En síntesis, la lectura del libro nos enseña una lección en cuarteto musical clásico. En primer lugar, el testimonio equivale al derecho de habla que posee toda generación —toda persona humana dotada de lenguaje—, al deponer su experiencia de vida en el formato oral o literario de su elección.  Para Guzmán, se trata de un vaivén entre la poesía y la prosa.  Según la cronología del recuerdo, su parpadeo transcribe la vivencia infantil y juvenil hasta culminar en las maras y en el encierro carcelario.  Su legado familiar se triplica de la violencia hacia la demencia y la esperanza. 

Ausente del hogar —sin asumir responsabilidades—, el padre irrumpe feroz en el hogar a nutrir su apetito de carne en alimento culinario y corporal: meat and flesh.  Él le inculca la violencia y la pornografía como pilares fundacionales del «ser-hombre». La madre sostiene el hogar a solas, no sin emitir sus gritos de angustia.  Declara el dolor de vivir al aceptar su condición sumisa de «ser-mujer». Esta dualidad aún perdura bajo las nociones de patrimonio —derecho paterno—, y de matrimonio, vivencia femenina.
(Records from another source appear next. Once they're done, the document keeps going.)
(* ===== verification/File.v ===== *)
(** * Open files (file.c, pipe.c: pipealloc)

    The table of open files.  An entry counts the file descriptors that refer to
    it and is free when there is none; it stands for an inode with an offset or
    for one end of a pipe.  fs.c with log.c, and pipe.c, are the interfaces
    [FsOps] and [PipeOps], with the operations as Fs.v and Pipe.v define them. *)
From stdpp Require Import base list gmap strings.
From Stdlib Require Import ZArith Lia.
From S2P Require Import Prelude User Mmu Spinlock CpuLocks CString Proc RunQueue Sched Machine Kernel Console Kalloc Vm Uvm CopyUvm Fault Life Sleeplock Block Bio Log Trans Tx Fs.
#[local] Open Scope Z_scope.

(** fs.c and log.c, for the code above them.  An inode is its place in the
    cache; [k_inode] reads its fields and [k_iset] assigns to one of them. *)
Class FsOps (K : Type) := {
  k_begin_op : M K ();
  k_end_op : M K ();
  k_namei : list Z → M K (option nat);
  k_nameiparent : list Z → M K (option nat * list Z);
  k_iinit : M K ();
  k_initlog : M K ();
  k_idup : nat → M K nat;
  k_ialloc : Z → Z → M K nat;
  k_inode : nat → M K inode;
  k_iset : nat → (inode → inode) → M K ();
  k_iupdate : nat → M K ();
  k_ilock : nat → M K ();
  k_iunlock : nat → M K ();
  k_iput : nat → M K ();
  k_stati : nat → M K stat;
  k_readi : nat → Z → Z → M K (Z * list Z);
  k_writei : nat → list Z → Z → Z → M K Z;
  k_dirlookup : nat → list Z → M K (option (nat * Z));
  k_dirlink : nat → list Z → Z → M K Z }.
Definition k_iunlockput {K} `{!FsOps K} (ip : nat) : M K () := k_iunlock ip ;;; k_iput ip.

(** pipe.c: a pipe is the address of its page. *)
Class PipeOps (K : Type) := {
  k_pipeinit : Z → M K ();
  k_pipeclose : Z → bool → M K ();
  k_piperead : Z → Z → M K (Z * list Z);
  k_pipewrite : Z → list Z → Z → M K Z }.

(** file.h, param.h *)
Definition NFILE : nat := 100.
Inductive ftype := FD_NONE | FD_PIPE | FD_INODE.
#[export] Instance ftype_eq_dec : EqDecision ftype.
Proof. solve_decision. Defined.
Record file := File { f_type : ftype; f_ref : Z; f_readable : bool; f_writable : bool; f_pipe : Z; f_ip : nat; f_off : Z }.
Definition file0 : file := File FD_NONE 0 false false 0 0 0.
Definition set_ftype v f := File v (f_ref f) (f_readable f) (f_writable f) (f_pipe f) (f_ip f) (f_off f).
Definition set_fref v f := File (f_type f) v (f_readable f) (f_writable f) (f_pipe f) (f_ip f) (f_off f).
Definition set_readable v f := File (f_type f) (f_ref f) v (f_writable f) (f_pipe f) (f_ip f) (f_off f).
Definition set_writable v f := File (f_type f) (f_ref f) (f_readable f) v (f_pipe f) (f_ip f) (f_off f).
Definition set_pipe v f := File (f_type f) (f_ref f) (f_readable f) (f_writable f) v (f_ip f) (f_off f).
Definition set_ip v f := File (f_type f) (f_ref f) (f_readable f) (f_writable f) (f_pipe f) v (f_off f).
Definition set_off v f := File (f_type f) (f_ref f) (f_readable f) (f_writable f) (f_pipe f) (f_ip f) v.

Section file.
Context {F : Type} `{!PrintOps (kproc * kmem * F), !FsOps (kproc * kmem * F), !PipeOps (kproc * kmem * F)}.
Variable kend : Z.
(** [&ftable.lock] and where [ftable.file] is. *)
Variables (ftable_lock : Z) (ftable : lens F (list file)).
Abbreviation K := (kproc * kmem * F)%type.

Definition get_file (f : nat) : M K file := λ s, match lget ftable s.2 !! f with Some fl => Ret fl s | None => Fault end.
Definition upd_file (f : nat) (g : file → file) : M K () := λ s, Ret () (s.1, lset ftable (alter g f (lget ftable s.2)) s.2).

(** Bytes of the process that calls. *)
Fixpoint copy_in (n : nat) (a : Z) : M K (list Z) :=
  match n with O => ret [] | S n' => let! c := load8 kend a in let! r := copy_in n' (a + 1) in ret (c :: r) end.
Fixpoint copy_out (a : Z) (bs : list Z) : M K () :=
  match bs with [] => ret () | c :: bs' => store8 kend a c ;;; copy_out (a + 1) bs' end.
Definition store16 (a v : Z) : M K () := store8 kend a v ;;; store8 kend (a + 1) (v / 256).

Definition fileinit : M K () := kp (k_initlock ftable_lock "ftable").

Definition filealloc : M K (option nat) :=
  kp (acquire_k ftable_lock) ;;;
  let! fs := (λ s, Ret (lget ftable s.2) s) in
  match first_idx (λ f, f_ref f =? 0) (take NFILE fs) with
  | Some f => upd_file f (set_fref 1) ;;; kp (release_k ftable_lock) ;;; ret (Some f)
  | None => kp (release_k ftable_lock) ;;; ret None
  end.

Definition filedup (f : nat) : M K nat :=
  kp (acquire_k ftable_lock) ;;;
  let! fl := get_file f in
  if f_ref fl <? 1 then panic "filedup" else
  upd_file f (set_fref (sint (f_ref fl + 1))) ;;;
  kp (release_k ftable_lock) ;;;
  ret f.

Definition fileclose (f : nat) : M K () :=
  kp (acquire_k ftable_lock) ;;;
  let! fl := get_file f in
  if f_ref fl <? 1 then panic "fileclose" else
  upd_file f (set_fref (f_ref fl - 1)) ;;;
  if 0 <? f_ref fl - 1 then kp (release_k ftable_lock) else
  let! ff := get_file f in
  upd_file f (set_fref 0) ;;;
  upd_file f (set_ftype FD_NONE) ;;;
  kp (release_k ftable_lock) ;;;
  match f_type ff with
  | FD_PIPE => k_pipeclose (f_pipe ff) (f_writable ff)
  | FD_INODE => k_begin_op ;;; k_iput (f_ip ff) ;;; k_end_op
  | FD_NONE => ret ()
  end.

(** [stati] stores the fields one by one; [struct stat] has its [type] at 0. *)
Definition put_stat (a : Z) (st : stat) : M K () :=
  store32 kend (a + 4) (st_dev st) ;;;
  store32 kend (a + 8) (st_ino st) ;;;
  store16 a (st_type st) ;;;
  store16 (a + 12) (st_nlink st) ;;;
  store32 kend (a + 16) (st_size st).
Definition filestat (f : nat) (st : Z) : M K Z :=
  let! fl := get_file f in
  match f_type fl with
  | FD_INODE =>
      k_ilock (f_ip fl) ;;;
      let! v := k_stati (f_ip fl) in
      put_stat st v ;;;
      k_iunlock (f_ip fl) ;;;
      ret 0
  | _ => ret (-1)
  end.

(** What [piperead] and [readi] read goes to [addr]. *)
Definition fileread (f : nat) (addr n : Z) : M K Z :=
  let! fl := get_file f in
  if negb (f_readable fl) then ret (-1) else
  match f_type fl with
  | FD_PIPE =>
      let! (r, bs) := k_piperead (f_pipe fl) n in
      copy_out addr bs ;;;
      ret r
  | FD_INODE =>
      k_ilock (f_ip fl) ;;;
      let! fl := get_file f in
      let! (r, bs) := k_readi (f_ip fl) (f_off fl) n in
      copy_out addr bs ;;;
      (if 0 <? r then upd_file f (λ fl, set_off (uint (f_off fl + r)) fl) else ret ()) ;;;
      k_iunlock (f_ip fl) ;;;
      ret r
  | FD_NONE => panic "fileread"
  end.

(** Blocks per transaction, two for the inode and the indirect block, two of
    slop, and each with its entry in the free map. *)
Definition write_max : Z := (MAXOPBLOCKS - 1 - 1 - 2) / 2 * 512.
(** [writei] has read its source when it starts. *)
Fixpoint filewrite_loop (cnt f : nat) (addr n i : Z) : M K Z :=
  if i <? n then
    match cnt with
    | O => λ _, Spin
    | S c =>
        let n1 := if write_max <? n - i then write_max else n - i in
        k_begin_op ;;;
        let! fl := get_file f in
        k_ilock (f_ip fl) ;;;
        let! bs := copy_in (Z.to_nat n1) (addr + i) in
        let! fl := get_file f in
        let! r := k_writei (f_ip fl) bs (f_off fl) n1 in
        (if 0 <? r then upd_file f (λ fl, set_off (uint (f_off fl + r)) fl) else ret ()) ;;;
        k_iunlock (f_ip fl) ;;;
        k_end_op ;;;
        if r <? 0 then ret i else
        if negb (r =? n1) then panic "short filewrite" else
        filewrite_loop c f addr n (i + r)
    end
  else ret i.
(** The bytes are fetched before [pipewrite], and before each [writei], where the
    C code fetches them one by one or block by block during the call: the page
    faults come first, and a program that changes the bytes in another process
    while the call sleeps, which cannot happen without shared memory, is not seen. *)
Definition filewrite (f : nat) (addr n : Z) : M K Z :=
  let! fl := get_file f in
  if negb (f_writable fl) then ret (-1) else
  match f_type fl with
  | FD_PIPE =>
      let! bs := copy_in (Z.to_nat n) addr in
      k_pipewrite (f_pipe fl) bs n
  | FD_INODE =>
      let! i := filewrite_loop (Z.to_nat n) f addr n 0 in
      ret (if i =? n then n else -1)
  | FD_NONE => panic "filewrite"
  end.

Definition pipe_bad (p : Z) (f0 f1 : option nat) : M K (option (nat * nat)) :=
  (if negb (p =? 0) then km (kfree kend p) else ret ()) ;;;
  (match f0 with Some f => fileclose f | None => ret () end) ;;;
  (match f1 with Some f => fileclose f | None => ret () end) ;;;
  ret None.
Definition pipealloc : M K (option (nat * nat)) :=
  let! f0 := filealloc in
  match f0 with
  | None => pipe_bad 0 None None
  | Some a =>
      let! f1 := filealloc in
      match f1 with
      | None => pipe_bad 0 (Some a) None
      | Some b =>
          let! p := km kalloc in
          if p =? 0 then pipe_bad 0 (Some a) (Some b) else
          k_pipeinit p ;;;
          upd_file a (set_ftype FD_PIPE) ;;;
          upd_file a (set_readable true) ;;;
          upd_file a (set_writable false) ;;;
          upd_file a (set_pipe p) ;;;
          upd_file b (set_ftype FD_PIPE) ;;;
          upd_file b (set_readable false) ;;;
          upd_file b (set_writable true) ;;;
          upd_file b (set_pipe p) ;;;
          ret (Some (a, b))
      end
  end.

(** What Life.v needs of the files. *)
Definition file_FileOps : FileOps K := {|
  f_filedup := filedup; f_fileclose := fileclose; f_idup := k_idup; f_iput := k_iput; f_begin_op := k_begin_op; f_end_op := k_end_op;
  f_namei := k_namei; f_iinit := k_iinit; f_initlog := k_initlog |}.
End file.
(* ===== verification/Fds.v ===== *)
(** * File descriptors and open files (file.c, sysfile.c, and exit of proc.c)

    An open file counts the descriptors that refer to it, over all processes.
    The file shows that [dup], [dup2], [close], [open] and [exit] keep these
    counts right, that a file is given up with its last descriptor, and that the
    calls give back every lock and reference they take and the transaction they
    begin.  fs.c, log.c and pipe.c are interfaces here: [FileLaws] says in which
    order their functions may be called, with what in hand, and what is in hand
    afterwards. *)
From stdpp Require Import base list gmap strings.
From Stdlib Require Import ZArith Lia.
From S2P Require Import Prelude User Mmu Spinlock CpuLocks CString Proc RunQueue Sched Machine Kernel Console Kalloc Vm Uvm CopyUvm Fault Life Args Sysproc Sleeplock Block Bio Log Trans Tx Fs File Sysfile.
#[local] Open Scope Z_scope.

(** ** Reference counts *)
(** [cnt l f]: how many entries of [l] are file [f]. *)
Definition cnt (l : list (option nat)) (f : nat) : nat := length (filter (λ o, o = Some f) l).
Definition one (o : option nat) (f : nat) : Z := if decide (o = Some f) then 1 else 0.
Lemma cnt_app l1 l2 f : cnt (l1 ++ l2) f = (cnt l1 f + cnt l2 f)%nat.
Proof. unfold cnt. by rewrite filter_app, length_app. Qed.
Lemma cnt_cons o l f : Z.of_nat (cnt (o :: l) f) = one o f + Z.of_nat (cnt l f).
Proof. unfold cnt, one. case_decide; [rewrite filter_cons_True by done|rewrite filter_cons_False by done]; simpl; lia. Qed.
Lemma cnt_insert l i o v f : l !! i = Some o → Z.of_nat (cnt (<[i := v]> l) f) = Z.of_nat (cnt l f) - one o f + one v f.
Proof.
  intros Hi. pose proof (lookup_lt_Some _ _ _ Hi) as Hlt. rewrite (insert_take_drop l i v Hlt). rewrite <- (take_drop_middle l i o Hi) at 3.
  rewrite !cnt_app, !Nat2Z.inj_add, !cnt_cons. lia.
Qed.
Lemma cnt_pos l f : Some f ∈ l → (1 ≤ cnt l f)%nat.
Proof. intros (l1 & l2 & ->)%list_elem_of_split. rewrite cnt_app. pose proof (cnt_cons (Some f) l2 f) as H. unfold one in H. rewrite decide_True in H by done. lia. Qed.
(** The references from the tables of all processes. *)
Definition refs (G : list (list (option nat))) (f : nat) : nat := cnt (concat G) f.
Lemma refs_insert G x g fd o v f : G !! x = Some g → g !! fd = Some o →
  Z.of_nat (refs (<[x := <[fd := v]> g]> G) f) = Z.of_nat (refs G f) - one o f + one v f.
Proof.
  intros Hx Hfd. pose proof (lookup_lt_Some _ _ _ Hx) as Hlt. unfold refs. rewrite (insert_take_drop G x _ Hlt). rewrite <- (take_drop_middle G x g Hx) at 3.
  rewrite !concat_app. cbn [concat]. rewrite !cnt_app. rewrite !Nat2Z.inj_add, (cnt_insert g fd o v f Hfd). lia.
Qed.
Lemma refs_own G x g f : G !! x = Some g → (cnt g f ≤ refs G f)%nat.
Proof. intros Hx. unfold refs. rewrite <- (take_drop_middle G x g Hx), concat_app. cbn [concat]. rewrite !cnt_app. lia. Qed.
(** Bytes that end above the guard page: they are written if they start on the
    page of the stack, and refused at the guard if they do not. *)
Lemma copyout_stack (k : kproc) s (t : F) free live pgdir T U top va p : aspace kend s free live pgdir T U → stack_space top U →
  0 ≤ va → top - 8192 < va + Z.of_nat (length p) ≤ top → va < va + Z.of_nat (length p) →
  ∃ m' b, copyout_bytes pgdir va p (k, s, t) = Ret (if top - 4096 <=? va then 0 else -1) (k, upd_mem (λ _, m') s, t) ∧
    (top - 4096 ≤ va → b = va + Z.of_nat (length p)) ∧
    wrote U (km_mem s) m' va b (λ a, uchar (default 0 (p !! Z.to_nat (a - va)))) ∧ aspace kend (upd_mem (λ _, m') s) free live pgdir T U.
Proof.
  intros Has Hst Hva Hend Hne. pose proof Hst as [[H1 H2] [p1 Hs] [p2 Hg] Hp]. unfold KERNBASE in H2.
  apply (upage_of_user s free live pgdir T U _ _ _ Has) in Hs, Hg. change (Z.land 7 PTE_U =? 0) with false in Hs. change (Z.land 3 PTE_U =? 0) with true in Hg.
  set (b := if top - 4096 <=? va then va + Z.of_nat (length p) else Z.max va (top - 8192)).
  destruct (copyout_bytes_loop_ok k t free live pgdir T U b (λ a, uchar (default 0 (p !! Z.to_nat (a - va)))) (S (Z.to_nat (Z.of_nat (length p) / PGSIZE + 1))) s va p Has Hva)
    as (m' & E & Hw).
  - unfold KERNBASE. lia.
  - unfold PGSIZE. Z.to_euclidean_division_equations. lia.
  - unfold b. destruct (Z.leb_spec (top - 4096) va); [by left|right]. split; [lia|].
    assert (Z.max va (top - 8192) / 4096 = top / 4096 - 2) as -> by (Z.to_euclidean_division_equations; lia).
    split; [|done]. destruct (Z.max_spec va (top - 8192)) as [[? ->]|[? ->]]; [right; Z.to_euclidean_division_equations; lia|by left].
  - intros vp Hv1 Hv2 Hv3. unfold b in Hv2, Hv3. destruct (Z.leb_spec (top - 4096) va).
    + exists p1. replace vp with (top / 4096 - 1); [done|]. Z.to_euclidean_division_equations. lia.
    + destruct (Hp vp) as [q Hq]; [Z.to_euclidean_division_equations; lia|]. exists q. by rewrite (upage_of_user _ _ _ _ _ _ _ _ _ Has Hq).
  - intros i c Hi. replace (Z.to_nat (va + Z.of_nat i - va)) with i by lia. by rewrite Hi.
  - exists m', b. split; [|split; [|split; [exact Hw|exact (wrote_aspace kend s free live pgdir T U _ _ _ _ Has Hw)]]].
    + unfold copyout_bytes. rewrite E. unfold b. destruct (Z.leb_spec (top - 4096) va); [by rewrite decide_True|by rewrite decide_False by lia].
    + intros ?. unfold b. by rewrite (proj2 (Z.leb_le _ _)).
Qed.
(** ** exec *)
Lemma inexec_freed c N old m0 n p k s t me run free live others k' s' free' :
  run !! me = Some (Some x) → only_hw me run D k [] k' → k_procs k !! x = Some c → is_space s free live old →
  live ≡ₚ sowned n ++ sowned old ++ others → N ≤ Z.of_nat (length free + length (sowned n)) → kept (sowned old) m0 s → at_phase p t →
  freed kend s free live s' (sowned n) free' (sowned old ++ others) → inexec c N old m0 None p (k', s', t).
Proof.
  intros Hrun (h & -> & Hok) Hp Hold Hl HN Hk Ht [F1 F2 F3 F4 F5]. split; [|split; [|done]].
  - exists me, run. split; [done|]. split; [done|]. split; [done|]. exists free', (sowned old ++ others), others. split; [|split; [done|split; [done|]]].
    + apply (aspace_frame kend s free live); [done|done|intros q Hq; fold (sowned old) in Hq; listin|]. intros q Hq. apply F5. apply elem_of_app. left. unfold sowned, owned. listin.
    + apply Permutation_length in F2. rewrite length_app in F2. cbn [news length]. lia.
  - intros q Hq. eapply same_page_trans; [by apply Hk|]. apply F5. listin.
Qed.
Lemma bad_ip_ok c N old m0 new ip st : inexec c N old m0 new (Locked ip) st →
  safe I R (λ r st', r = -1 ∧ inexec c N old m0 None Outside st') (bad_ip kend (match new with Some n => sp_dir n | None => 0 end) ip st).
Proof.
  intros Hin. assert (∃ st1, (if negb (match new with Some n => sp_dir n | None => 0 end =? 0) then km (freevm kend (match new with Some n => sp_dir n | None => 0 end) true) else ret ()) st = Ret () st1 ∧
    inexec c N old m0 None (Locked ip) st1) as (st1 & E & Hin1).
  { destruct new as [n|]; [|by exists st]. destruct st as [[k s] t]. pose proof Hin as ((me & run & Hrun & Hok & Hp & free & live & others & Hold & Hnew & Hl & HN) & Hk & Ht).
    cbn [fst snd] in Hok, Hp, Hold, Hnew, Hl, HN, Hk, Ht. pose proof (Hnew n eq_refl) as Has. unfold is_space in Has.
    pose proof (page_range kend _ (pt_dir _ _ _ _ (vi_pt _ _ _ _ _ _ (as_vm _ _ _ _ _ _ _ Has)))) as Hd. rewrite (proj2 (Z.eqb_neq _ 0)) by lia. cbn [negb].
    destruct (freevm_new kend Hkend me run D Hkm (sowned old ++ others) k k s t free live (sp_dir n) (sp_tabs n) (sp_pages n) s free live (sp_tabs n) (sp_pages n) (only_hw_refl _ _ _ _ _ Hok) Hl)
      as (k' & s' & free' & E & Hk' & HF); [by split|]. exists (k', s', t). split; [exact E|]. by apply (inexec_freed c N old m0 n _ k s t me run free live others k' s' free'). }
  unfold bad_ip. run E. eapply quietly_bind; [apply (ll_put laws)|exact Hin1|]. intros _ st2 p2 Hin2 _ ->. eapply quietly_bind; [apply (ll_end laws)|exact Hin2|].
  intros _ st3 p3 Hin3 _ ->. split; [done|exact Hin3].
Qed.
(* ===== verification/Umalloc.v ===== *)
(** * The allocator of user programs (user/umalloc.c)

    Free blocks are kept on a circular list in order of their addresses, linked
    through the memory of the blocks, with the static header [base] as its
    lowest member.  A block is a header of eight bytes, a pointer and the size
    of the block in units of eight bytes, and what follows it.  The file shows
    that [malloc] and [free] keep the list sorted, disjoint from the allocated
    blocks and without two adjacent free blocks, and that they end. *)
From stdpp Require Import base list gmap strings.
From Stdlib Require Import ZArith Lia.
From S2P Require Import Prelude CString.
#[local] Open Scope Z_scope.

Record heap := Heap { hp_mem : mem; hp_freep : Z; hp_brk : Z }.
Definition set_mem v h := Heap v (hp_freep h) (hp_brk h).
Definition set_freep v h := Heap (hp_mem h) v (hp_brk h).
Definition set_brk v h := Heap (hp_mem h) (hp_freep h) v.

(** [p->s.ptr] and [p->s.size] *)
Definition s_ptr (p : Z) (h : heap) : Z := rd32 (hp_mem h) p.
Definition s_size (p : Z) (h : heap) : Z := rd32 (hp_mem h) (p + 4).
Definition set_ptr (p v : Z) : M heap () := modify (λ h, set_mem (wr32 p v (hp_mem h)) h).
Definition set_size (p v : Z) : M heap () := modify (λ h, set_mem (wr32 (p + 4) v (hp_mem h)) h).

Section umalloc.
(** [&base], and the end of the memory that a program can use. *)
Variables base limit : Z.

(** What [sys_sbrk] does to the caller: it never fails, whatever [n] is. *)
Definition sbrk (n : Z) : M heap Z := λ h, Ret (hp_brk h) (set_brk (uint (hp_brk h + n)) h).

(** The [for] of [free]: the free block after which [bp] belongs. *)
Fixpoint free_search (fuel : nat) (bp p : Z) : M heap Z :=
  let! next := gets (s_ptr p) in
  if (p <? bp) && (bp <? next) then ret p
  else if (next <=? p) && ((p <? bp) || (bp <? next)) then ret p
  else match fuel with O => λ _, Spin | S f => free_search f bp next end.
Definition free (fuel : nat) (ap : Z) : M heap () :=
  let bp := uint (ap - 8) in
  let! freep := gets hp_freep in
  let! p := free_search fuel bp freep in
  let! next := gets (s_ptr p) in
  let! bsize := gets (s_size bp) in
  (if uint (bp + 8 * bsize) =? next then
     let! nsize := gets (s_size next) in
     set_size bp (bsize + nsize) ;;;
     let! nnext := gets (s_ptr next) in
     set_ptr bp nnext
   else set_ptr bp next) ;;;
  let! psize := gets (s_size p) in
  (if uint (p + 8 * psize) =? bp then
     let! bsize := gets (s_size bp) in
     set_size p (psize + bsize) ;;;
     let! bnext := gets (s_ptr bp) in
     set_ptr p bnext
   else set_ptr p bp) ;;;
  modify (set_freep p).

Definition morecore (fuel : nat) (nu : Z) : M heap Z :=
  let nu := if nu <? 4096 then 4096 else nu in
  let! p := sbrk (sint (nu * 8)) in
  if p =? uint (-1) then ret 0 else
  set_size p nu ;;;
  free fuel (uint (p + 8)) ;;;
  gets hp_freep.

(** Take [nunits] units of the block [p]. *)
Definition malloc_take (nunits prevp p : Z) : M heap Z :=
  let! size := gets (s_size p) in
  let! r := (if size =? nunits then
      let! next := gets (s_ptr p) in
      set_ptr prevp next ;;; ret p
    else
      set_size p (size - nunits) ;;;
      let! size := gets (s_size p) in
      let p := uint (p + 8 * size) in
      set_size p nunits ;;; ret p) in
  modify (set_freep prevp) ;;;
  ret (uint (r + 8)).
Fixpoint malloc_loop (fuel : nat) (nunits prevp p : Z) : M heap Z :=
  let! size := gets (s_size p) in
  if nunits <=? size then malloc_take nunits prevp p else
  let! freep := gets hp_freep in
  match fuel with
  | O => λ _, Spin
  | S f =>
      if p =? freep then
        let! q := morecore f nunits in
        if q =? 0 then ret 0 else
        let! next := gets (s_ptr q) in
        malloc_loop f nunits q next
      else
        let! next := gets (s_ptr p) in
        malloc_loop f nunits p next
  end.
Definition malloc (fuel : nat) (nbytes : Z) : M heap Z :=
  let nunits := uint (uint (nbytes + 8 - 1) / 8 + 1) in
  let! freep := gets hp_freep in
  let! prevp := (if freep =? 0 then
      set_ptr base base ;;; modify (set_freep base) ;;; set_size base 0 ;;; ret base
    else ret freep) in
  let! p := gets (s_ptr prevp) in
  malloc_loop fuel nunits prevp p.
Tal cual se mencionó (0), desde San Uraco hasta 2022, esta tradición familiar —dizque «decolonial»—, traduce la irresponsabilidad del padre y la preocupación materna, a menudo en el silencio. La Patria de la violencia se compagina con la Matria de la demencia. Sin especificar la vertiente familiar ni su pareja, la abuela le inspira la esperanza del sueño por un futuro mejor que, en su derrumbe, acaba en pesadilla. 

La lectura de ese cuarteto —despegue marero, padre, madre y abuela—, conduce a las generaciones jóvenes a renovar el concepto de testimonio literario.  A ellas les sugiere expresar —en el formato de su elección—, la experiencia de vida que los moldea como seres humanos en sociedad, sea trágica y violenta, o jovial y llevadera.  Quedo a la espera de ojear los próximos testimonios literarios, plásticos, musicales, en danza, etc.  Sin un solo formato que monopolice la realidad en muda constante, a las nuevas generaciones les corresponde revelar temáticas que la memoria histórica olvida adrede. Anclada en glorias pretéritas —imperecederas ante el cambio social—, la pre-Esencia inmediata la juzga trivial.  Empero, en el silencio, el horror se intitula violencia doméstica, masculinidad, maras diversas, acoso sexual, matrimonio sin patrimonio, prostitución, aborto (in)voluntario, cárcel (in)justa, desempleo, falta de pensión y de servicios médicos, al igual que otros temas acallados hasta hoy por el tabú.